§ **Material for this task**
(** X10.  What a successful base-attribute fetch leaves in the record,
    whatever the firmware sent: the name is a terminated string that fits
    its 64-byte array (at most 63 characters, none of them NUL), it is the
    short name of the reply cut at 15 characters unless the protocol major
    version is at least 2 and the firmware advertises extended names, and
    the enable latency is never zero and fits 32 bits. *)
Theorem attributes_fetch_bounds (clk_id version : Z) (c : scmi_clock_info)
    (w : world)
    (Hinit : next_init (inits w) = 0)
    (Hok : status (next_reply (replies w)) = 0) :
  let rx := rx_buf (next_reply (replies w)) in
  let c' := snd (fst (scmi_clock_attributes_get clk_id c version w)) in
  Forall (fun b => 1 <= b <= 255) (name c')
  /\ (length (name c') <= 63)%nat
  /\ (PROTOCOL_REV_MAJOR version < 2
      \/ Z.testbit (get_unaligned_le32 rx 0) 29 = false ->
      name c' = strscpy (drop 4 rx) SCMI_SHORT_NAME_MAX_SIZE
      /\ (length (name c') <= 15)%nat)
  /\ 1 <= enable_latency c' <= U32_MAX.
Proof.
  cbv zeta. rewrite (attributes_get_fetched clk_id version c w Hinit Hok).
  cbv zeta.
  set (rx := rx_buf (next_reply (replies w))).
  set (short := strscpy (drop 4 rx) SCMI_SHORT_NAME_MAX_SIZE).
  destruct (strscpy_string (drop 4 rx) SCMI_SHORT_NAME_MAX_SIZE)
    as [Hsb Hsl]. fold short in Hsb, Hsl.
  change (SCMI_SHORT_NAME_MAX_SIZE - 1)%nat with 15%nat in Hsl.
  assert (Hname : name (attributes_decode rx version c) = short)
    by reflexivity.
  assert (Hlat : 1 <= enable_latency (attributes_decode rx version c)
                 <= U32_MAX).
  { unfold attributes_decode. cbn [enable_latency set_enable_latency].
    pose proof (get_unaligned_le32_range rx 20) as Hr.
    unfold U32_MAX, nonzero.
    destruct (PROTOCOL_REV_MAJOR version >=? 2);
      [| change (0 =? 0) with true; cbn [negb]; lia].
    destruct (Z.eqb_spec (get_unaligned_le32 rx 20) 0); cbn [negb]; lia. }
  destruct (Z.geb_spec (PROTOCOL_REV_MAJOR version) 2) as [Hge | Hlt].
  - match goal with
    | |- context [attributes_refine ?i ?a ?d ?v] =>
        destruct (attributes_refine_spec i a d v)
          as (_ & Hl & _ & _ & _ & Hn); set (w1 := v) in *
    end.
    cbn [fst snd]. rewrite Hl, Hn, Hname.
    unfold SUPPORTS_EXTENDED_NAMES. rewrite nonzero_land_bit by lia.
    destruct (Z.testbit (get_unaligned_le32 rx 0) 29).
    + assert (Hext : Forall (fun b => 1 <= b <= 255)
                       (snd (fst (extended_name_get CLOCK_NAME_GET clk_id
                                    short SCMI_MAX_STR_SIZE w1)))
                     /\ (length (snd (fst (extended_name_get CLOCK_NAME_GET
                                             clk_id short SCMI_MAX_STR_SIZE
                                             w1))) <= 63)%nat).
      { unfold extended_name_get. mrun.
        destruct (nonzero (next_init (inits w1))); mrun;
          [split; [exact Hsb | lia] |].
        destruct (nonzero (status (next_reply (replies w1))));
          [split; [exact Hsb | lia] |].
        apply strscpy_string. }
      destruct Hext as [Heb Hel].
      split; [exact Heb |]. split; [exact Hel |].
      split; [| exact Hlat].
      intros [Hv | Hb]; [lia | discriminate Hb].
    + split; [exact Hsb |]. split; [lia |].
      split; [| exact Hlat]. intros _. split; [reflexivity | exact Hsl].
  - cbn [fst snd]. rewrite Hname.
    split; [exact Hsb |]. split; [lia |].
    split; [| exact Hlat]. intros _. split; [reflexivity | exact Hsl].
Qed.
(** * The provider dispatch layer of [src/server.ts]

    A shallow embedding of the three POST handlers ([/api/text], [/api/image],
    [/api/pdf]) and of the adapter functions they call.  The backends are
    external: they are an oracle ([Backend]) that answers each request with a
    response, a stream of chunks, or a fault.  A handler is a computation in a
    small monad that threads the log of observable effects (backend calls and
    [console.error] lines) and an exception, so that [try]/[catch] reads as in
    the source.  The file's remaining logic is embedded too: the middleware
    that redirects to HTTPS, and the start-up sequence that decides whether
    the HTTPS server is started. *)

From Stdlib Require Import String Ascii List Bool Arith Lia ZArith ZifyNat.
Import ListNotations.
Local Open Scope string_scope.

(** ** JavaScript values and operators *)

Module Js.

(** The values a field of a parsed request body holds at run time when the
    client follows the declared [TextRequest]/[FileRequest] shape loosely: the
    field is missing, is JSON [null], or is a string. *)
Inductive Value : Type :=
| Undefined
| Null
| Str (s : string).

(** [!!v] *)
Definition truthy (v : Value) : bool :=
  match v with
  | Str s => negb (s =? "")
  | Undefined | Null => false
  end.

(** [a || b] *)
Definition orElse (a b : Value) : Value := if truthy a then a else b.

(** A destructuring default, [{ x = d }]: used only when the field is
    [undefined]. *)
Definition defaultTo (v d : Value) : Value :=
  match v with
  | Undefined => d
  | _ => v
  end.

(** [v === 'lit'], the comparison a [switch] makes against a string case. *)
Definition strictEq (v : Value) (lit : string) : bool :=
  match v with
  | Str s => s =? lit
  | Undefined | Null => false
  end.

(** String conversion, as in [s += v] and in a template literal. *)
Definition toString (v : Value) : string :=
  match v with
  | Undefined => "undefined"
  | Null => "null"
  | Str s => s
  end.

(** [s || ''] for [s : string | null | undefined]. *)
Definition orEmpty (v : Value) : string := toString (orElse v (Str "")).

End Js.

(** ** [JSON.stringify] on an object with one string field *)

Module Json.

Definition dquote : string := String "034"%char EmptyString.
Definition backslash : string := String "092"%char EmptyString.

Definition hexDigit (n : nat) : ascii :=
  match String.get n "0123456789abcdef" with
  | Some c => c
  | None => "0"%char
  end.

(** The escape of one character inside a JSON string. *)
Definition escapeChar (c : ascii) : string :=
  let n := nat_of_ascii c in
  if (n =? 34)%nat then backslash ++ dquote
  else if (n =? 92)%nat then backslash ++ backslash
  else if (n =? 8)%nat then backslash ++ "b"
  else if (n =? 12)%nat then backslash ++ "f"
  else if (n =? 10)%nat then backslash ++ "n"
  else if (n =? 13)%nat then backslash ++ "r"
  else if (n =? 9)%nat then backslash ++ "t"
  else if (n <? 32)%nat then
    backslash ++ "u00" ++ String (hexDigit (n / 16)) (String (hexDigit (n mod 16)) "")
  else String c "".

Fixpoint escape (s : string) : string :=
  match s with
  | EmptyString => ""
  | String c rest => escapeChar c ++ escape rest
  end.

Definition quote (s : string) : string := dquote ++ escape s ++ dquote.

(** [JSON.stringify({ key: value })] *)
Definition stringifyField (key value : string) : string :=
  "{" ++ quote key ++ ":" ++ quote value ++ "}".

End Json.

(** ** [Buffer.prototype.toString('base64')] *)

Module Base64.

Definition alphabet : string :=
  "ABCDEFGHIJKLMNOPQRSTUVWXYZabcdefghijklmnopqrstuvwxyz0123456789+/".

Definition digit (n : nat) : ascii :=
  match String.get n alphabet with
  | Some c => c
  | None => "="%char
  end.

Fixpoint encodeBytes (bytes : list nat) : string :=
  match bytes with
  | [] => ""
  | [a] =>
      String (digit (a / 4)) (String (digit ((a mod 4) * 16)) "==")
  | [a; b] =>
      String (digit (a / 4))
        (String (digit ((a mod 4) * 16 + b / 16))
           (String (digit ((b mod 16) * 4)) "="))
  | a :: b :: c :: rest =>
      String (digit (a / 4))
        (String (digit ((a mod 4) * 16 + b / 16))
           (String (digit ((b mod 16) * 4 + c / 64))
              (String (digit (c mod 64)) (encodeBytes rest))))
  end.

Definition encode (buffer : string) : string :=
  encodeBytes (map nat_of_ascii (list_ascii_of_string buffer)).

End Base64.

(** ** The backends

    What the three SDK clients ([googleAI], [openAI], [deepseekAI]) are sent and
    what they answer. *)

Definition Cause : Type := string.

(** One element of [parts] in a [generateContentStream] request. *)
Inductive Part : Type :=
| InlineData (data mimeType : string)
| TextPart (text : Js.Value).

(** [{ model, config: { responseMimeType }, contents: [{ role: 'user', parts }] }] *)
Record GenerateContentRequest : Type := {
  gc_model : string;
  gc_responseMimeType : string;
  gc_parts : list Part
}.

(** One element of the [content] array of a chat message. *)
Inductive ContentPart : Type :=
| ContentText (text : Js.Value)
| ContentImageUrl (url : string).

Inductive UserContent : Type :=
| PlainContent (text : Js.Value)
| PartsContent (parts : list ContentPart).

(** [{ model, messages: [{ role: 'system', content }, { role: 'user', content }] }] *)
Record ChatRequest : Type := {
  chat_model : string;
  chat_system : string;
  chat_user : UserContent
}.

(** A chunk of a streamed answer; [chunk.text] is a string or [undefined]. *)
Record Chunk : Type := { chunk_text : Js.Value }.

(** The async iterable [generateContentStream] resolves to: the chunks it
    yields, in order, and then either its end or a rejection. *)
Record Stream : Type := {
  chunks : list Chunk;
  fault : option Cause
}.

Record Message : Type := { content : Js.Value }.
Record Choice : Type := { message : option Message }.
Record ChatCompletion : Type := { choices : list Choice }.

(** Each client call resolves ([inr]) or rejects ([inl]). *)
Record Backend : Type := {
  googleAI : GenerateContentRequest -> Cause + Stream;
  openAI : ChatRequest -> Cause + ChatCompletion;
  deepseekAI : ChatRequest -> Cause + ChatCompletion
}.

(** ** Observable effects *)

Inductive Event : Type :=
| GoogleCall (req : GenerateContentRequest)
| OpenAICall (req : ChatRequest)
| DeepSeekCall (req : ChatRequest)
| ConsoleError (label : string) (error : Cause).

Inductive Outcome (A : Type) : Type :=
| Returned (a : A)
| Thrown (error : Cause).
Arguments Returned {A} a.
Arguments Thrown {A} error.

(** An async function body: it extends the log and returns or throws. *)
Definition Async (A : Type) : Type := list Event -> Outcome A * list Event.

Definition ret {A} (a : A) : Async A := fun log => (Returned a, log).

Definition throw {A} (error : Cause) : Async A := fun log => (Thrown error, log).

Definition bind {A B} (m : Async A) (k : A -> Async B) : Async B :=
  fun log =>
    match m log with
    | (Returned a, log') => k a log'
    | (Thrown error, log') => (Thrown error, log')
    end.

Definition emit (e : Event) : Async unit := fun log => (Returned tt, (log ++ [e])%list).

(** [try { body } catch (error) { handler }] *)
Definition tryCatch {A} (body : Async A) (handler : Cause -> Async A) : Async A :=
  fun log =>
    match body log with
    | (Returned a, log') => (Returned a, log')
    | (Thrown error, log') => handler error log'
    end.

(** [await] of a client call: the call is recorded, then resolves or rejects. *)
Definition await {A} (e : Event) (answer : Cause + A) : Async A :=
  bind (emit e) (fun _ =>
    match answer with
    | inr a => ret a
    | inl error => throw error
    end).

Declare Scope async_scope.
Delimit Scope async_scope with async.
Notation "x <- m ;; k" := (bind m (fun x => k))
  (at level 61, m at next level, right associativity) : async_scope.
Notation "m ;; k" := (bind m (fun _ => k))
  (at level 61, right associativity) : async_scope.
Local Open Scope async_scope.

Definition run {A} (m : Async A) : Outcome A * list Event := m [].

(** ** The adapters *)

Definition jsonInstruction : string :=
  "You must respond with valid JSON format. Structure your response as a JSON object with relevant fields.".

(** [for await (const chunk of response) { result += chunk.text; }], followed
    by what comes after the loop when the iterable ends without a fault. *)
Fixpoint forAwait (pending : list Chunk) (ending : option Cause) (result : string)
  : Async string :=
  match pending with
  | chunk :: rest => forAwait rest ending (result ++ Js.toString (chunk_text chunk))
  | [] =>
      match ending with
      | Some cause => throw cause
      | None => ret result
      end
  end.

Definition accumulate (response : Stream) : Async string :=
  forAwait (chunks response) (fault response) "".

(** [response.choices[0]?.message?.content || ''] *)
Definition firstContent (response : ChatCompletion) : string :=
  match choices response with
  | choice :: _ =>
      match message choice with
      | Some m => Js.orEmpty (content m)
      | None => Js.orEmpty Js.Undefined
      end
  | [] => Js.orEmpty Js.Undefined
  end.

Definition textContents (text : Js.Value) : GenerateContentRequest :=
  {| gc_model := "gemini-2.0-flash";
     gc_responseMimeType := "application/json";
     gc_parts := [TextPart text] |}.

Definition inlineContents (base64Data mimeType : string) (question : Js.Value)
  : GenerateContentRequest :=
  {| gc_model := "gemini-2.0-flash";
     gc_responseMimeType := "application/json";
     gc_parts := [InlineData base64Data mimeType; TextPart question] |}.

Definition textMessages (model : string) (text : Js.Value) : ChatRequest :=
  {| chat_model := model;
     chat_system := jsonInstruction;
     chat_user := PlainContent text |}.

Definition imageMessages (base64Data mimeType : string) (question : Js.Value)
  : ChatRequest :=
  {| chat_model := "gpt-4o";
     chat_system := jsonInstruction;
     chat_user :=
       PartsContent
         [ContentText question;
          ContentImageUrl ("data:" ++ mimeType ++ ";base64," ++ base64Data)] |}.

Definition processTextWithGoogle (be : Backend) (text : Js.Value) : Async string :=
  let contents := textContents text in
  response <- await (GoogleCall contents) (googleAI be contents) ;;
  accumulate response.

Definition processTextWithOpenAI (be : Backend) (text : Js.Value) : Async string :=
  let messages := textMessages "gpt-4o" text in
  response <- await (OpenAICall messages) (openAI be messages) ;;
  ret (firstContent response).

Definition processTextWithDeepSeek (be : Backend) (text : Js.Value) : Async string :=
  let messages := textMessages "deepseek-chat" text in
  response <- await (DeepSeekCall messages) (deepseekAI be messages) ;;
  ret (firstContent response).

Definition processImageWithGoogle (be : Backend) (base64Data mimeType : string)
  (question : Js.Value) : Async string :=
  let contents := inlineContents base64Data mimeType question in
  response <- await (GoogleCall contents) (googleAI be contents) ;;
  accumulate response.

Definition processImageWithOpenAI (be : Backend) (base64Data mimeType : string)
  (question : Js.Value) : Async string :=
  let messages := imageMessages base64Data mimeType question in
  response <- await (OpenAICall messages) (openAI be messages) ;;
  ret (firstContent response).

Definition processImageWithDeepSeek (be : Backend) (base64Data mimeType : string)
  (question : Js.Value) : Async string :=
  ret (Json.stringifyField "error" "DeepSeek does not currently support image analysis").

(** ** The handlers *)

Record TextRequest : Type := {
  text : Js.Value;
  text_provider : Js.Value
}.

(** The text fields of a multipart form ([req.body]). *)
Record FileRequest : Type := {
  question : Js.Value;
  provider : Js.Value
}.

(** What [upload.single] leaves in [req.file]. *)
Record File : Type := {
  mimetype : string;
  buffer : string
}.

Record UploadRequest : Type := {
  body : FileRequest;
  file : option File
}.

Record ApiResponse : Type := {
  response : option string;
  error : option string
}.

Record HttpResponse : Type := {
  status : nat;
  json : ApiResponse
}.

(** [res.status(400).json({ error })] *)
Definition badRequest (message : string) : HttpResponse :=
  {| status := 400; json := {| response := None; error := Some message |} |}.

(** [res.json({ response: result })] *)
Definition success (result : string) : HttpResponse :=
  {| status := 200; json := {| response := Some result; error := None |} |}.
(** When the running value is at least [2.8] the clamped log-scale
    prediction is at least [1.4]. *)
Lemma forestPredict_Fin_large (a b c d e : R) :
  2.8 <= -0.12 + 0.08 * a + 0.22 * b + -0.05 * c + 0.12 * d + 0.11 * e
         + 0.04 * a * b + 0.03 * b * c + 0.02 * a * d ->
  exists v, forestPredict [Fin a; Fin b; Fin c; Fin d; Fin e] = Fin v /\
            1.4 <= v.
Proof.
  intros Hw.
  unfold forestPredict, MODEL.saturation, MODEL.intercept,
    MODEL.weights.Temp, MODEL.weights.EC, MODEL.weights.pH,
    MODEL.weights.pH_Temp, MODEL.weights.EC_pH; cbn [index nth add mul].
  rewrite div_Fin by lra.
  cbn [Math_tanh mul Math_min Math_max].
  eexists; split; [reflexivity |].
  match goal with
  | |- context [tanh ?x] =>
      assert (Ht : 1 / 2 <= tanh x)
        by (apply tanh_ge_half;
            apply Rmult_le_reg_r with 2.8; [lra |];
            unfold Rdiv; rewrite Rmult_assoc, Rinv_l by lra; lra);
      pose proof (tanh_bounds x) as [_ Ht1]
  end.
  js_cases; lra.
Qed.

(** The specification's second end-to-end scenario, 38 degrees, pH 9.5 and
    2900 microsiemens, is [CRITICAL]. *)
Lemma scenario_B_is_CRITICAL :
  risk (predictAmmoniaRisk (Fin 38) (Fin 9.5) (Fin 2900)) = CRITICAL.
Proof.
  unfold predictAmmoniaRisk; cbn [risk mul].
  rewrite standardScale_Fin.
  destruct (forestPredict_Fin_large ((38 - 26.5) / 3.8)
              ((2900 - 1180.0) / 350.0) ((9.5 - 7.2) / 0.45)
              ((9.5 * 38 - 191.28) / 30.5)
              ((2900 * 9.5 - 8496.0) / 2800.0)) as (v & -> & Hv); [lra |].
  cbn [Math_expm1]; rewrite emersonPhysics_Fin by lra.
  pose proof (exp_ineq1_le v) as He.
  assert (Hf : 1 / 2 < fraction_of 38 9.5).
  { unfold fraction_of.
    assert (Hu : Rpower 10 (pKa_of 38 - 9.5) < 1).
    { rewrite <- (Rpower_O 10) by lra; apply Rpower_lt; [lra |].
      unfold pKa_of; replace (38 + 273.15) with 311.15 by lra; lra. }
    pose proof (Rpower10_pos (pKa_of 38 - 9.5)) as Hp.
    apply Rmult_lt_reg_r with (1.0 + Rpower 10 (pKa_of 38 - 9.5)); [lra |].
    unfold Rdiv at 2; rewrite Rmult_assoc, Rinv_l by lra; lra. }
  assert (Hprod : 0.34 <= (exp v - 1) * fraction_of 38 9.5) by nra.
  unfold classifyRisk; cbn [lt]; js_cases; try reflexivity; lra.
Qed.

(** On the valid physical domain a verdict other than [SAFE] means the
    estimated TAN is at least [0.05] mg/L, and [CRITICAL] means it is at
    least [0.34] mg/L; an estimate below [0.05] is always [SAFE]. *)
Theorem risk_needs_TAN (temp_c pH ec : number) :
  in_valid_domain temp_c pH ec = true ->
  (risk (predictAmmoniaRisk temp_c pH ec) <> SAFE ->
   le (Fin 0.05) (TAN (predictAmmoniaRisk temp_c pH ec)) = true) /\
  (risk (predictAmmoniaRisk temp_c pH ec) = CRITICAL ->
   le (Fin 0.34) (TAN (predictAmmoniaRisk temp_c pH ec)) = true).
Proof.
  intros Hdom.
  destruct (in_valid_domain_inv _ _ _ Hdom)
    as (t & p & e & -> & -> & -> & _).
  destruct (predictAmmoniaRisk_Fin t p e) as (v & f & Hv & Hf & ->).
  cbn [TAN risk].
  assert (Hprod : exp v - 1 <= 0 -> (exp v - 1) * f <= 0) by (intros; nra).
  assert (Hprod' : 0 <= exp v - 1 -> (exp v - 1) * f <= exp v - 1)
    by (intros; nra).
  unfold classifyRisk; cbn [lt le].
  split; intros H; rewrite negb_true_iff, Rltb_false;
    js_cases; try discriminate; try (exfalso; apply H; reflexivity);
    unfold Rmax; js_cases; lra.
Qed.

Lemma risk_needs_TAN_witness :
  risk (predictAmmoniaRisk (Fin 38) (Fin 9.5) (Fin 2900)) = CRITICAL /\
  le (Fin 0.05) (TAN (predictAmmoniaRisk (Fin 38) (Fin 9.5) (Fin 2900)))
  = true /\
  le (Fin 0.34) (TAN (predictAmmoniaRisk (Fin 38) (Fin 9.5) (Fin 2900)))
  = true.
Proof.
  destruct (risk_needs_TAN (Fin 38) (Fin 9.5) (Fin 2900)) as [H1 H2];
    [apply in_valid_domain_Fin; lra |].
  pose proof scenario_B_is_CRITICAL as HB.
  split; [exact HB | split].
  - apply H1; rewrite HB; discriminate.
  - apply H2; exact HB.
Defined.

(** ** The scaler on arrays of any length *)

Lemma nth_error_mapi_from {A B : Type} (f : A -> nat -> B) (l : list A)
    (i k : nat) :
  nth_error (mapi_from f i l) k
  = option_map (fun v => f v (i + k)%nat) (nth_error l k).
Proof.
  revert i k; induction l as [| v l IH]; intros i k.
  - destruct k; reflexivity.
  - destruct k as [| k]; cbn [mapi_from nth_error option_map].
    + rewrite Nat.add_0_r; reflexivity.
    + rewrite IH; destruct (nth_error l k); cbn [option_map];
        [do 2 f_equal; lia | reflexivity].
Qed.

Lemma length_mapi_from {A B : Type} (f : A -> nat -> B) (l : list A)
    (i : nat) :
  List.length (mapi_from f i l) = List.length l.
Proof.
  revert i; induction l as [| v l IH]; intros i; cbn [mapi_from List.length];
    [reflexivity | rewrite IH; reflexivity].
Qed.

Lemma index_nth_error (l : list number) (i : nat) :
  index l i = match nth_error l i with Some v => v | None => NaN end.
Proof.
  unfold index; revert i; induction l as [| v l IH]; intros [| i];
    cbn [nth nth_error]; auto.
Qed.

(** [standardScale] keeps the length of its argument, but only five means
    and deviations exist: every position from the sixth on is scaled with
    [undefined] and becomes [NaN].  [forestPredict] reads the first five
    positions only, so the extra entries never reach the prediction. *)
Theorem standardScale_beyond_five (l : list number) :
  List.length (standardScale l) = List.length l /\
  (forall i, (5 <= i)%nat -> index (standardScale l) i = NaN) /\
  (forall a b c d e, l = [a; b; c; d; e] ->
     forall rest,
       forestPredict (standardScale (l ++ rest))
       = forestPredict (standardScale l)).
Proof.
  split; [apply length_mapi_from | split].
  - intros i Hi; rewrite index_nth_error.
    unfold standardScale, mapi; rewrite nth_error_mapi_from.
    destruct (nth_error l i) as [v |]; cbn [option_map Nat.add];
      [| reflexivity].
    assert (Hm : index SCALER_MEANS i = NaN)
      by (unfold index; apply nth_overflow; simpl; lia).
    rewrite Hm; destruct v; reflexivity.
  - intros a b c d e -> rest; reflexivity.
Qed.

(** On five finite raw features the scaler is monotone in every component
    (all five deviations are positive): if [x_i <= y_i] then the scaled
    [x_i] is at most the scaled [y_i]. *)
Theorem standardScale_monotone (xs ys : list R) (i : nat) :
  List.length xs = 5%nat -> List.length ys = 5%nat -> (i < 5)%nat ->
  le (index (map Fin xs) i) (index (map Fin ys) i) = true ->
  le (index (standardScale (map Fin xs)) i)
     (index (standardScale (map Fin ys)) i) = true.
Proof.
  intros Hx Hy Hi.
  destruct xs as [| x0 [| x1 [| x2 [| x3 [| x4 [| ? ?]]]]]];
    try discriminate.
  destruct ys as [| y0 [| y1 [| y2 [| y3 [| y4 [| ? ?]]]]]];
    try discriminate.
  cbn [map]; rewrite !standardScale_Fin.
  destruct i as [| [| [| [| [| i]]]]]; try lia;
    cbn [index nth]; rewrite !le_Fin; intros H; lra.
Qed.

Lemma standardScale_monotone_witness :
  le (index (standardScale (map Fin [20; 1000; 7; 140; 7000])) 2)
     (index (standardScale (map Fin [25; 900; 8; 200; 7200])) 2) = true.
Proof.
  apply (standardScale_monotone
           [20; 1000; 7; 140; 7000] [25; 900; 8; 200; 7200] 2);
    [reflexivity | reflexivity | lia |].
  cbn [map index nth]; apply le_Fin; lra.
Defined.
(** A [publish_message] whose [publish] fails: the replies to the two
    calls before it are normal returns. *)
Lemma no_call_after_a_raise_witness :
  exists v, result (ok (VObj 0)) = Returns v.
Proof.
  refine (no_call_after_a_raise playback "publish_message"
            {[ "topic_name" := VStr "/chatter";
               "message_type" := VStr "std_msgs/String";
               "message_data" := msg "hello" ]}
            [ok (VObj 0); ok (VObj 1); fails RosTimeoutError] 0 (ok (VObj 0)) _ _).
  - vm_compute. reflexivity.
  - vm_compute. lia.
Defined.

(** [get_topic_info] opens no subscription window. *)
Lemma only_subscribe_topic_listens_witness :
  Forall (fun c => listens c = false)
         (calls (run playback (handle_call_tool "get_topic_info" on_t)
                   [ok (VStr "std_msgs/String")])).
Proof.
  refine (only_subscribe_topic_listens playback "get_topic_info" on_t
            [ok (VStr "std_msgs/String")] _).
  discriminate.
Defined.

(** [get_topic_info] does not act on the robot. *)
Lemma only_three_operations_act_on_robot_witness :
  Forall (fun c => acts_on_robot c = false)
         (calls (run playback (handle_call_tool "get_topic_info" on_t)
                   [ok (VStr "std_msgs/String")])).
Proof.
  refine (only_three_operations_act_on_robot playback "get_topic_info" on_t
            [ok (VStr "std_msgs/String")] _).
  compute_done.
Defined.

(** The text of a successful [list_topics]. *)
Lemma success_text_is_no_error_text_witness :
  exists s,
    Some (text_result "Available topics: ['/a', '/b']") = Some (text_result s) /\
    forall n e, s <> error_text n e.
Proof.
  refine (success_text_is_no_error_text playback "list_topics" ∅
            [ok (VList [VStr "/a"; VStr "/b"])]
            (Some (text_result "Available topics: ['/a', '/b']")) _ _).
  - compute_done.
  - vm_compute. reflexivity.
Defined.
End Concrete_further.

§ **What to do**
Go through the entries above and copy every line containing "firmware".

§ **Result of this task**
    whatever the firmware sent: the name is a terminated string that fits
    version is at least 2 and the firmware advertises extended names, and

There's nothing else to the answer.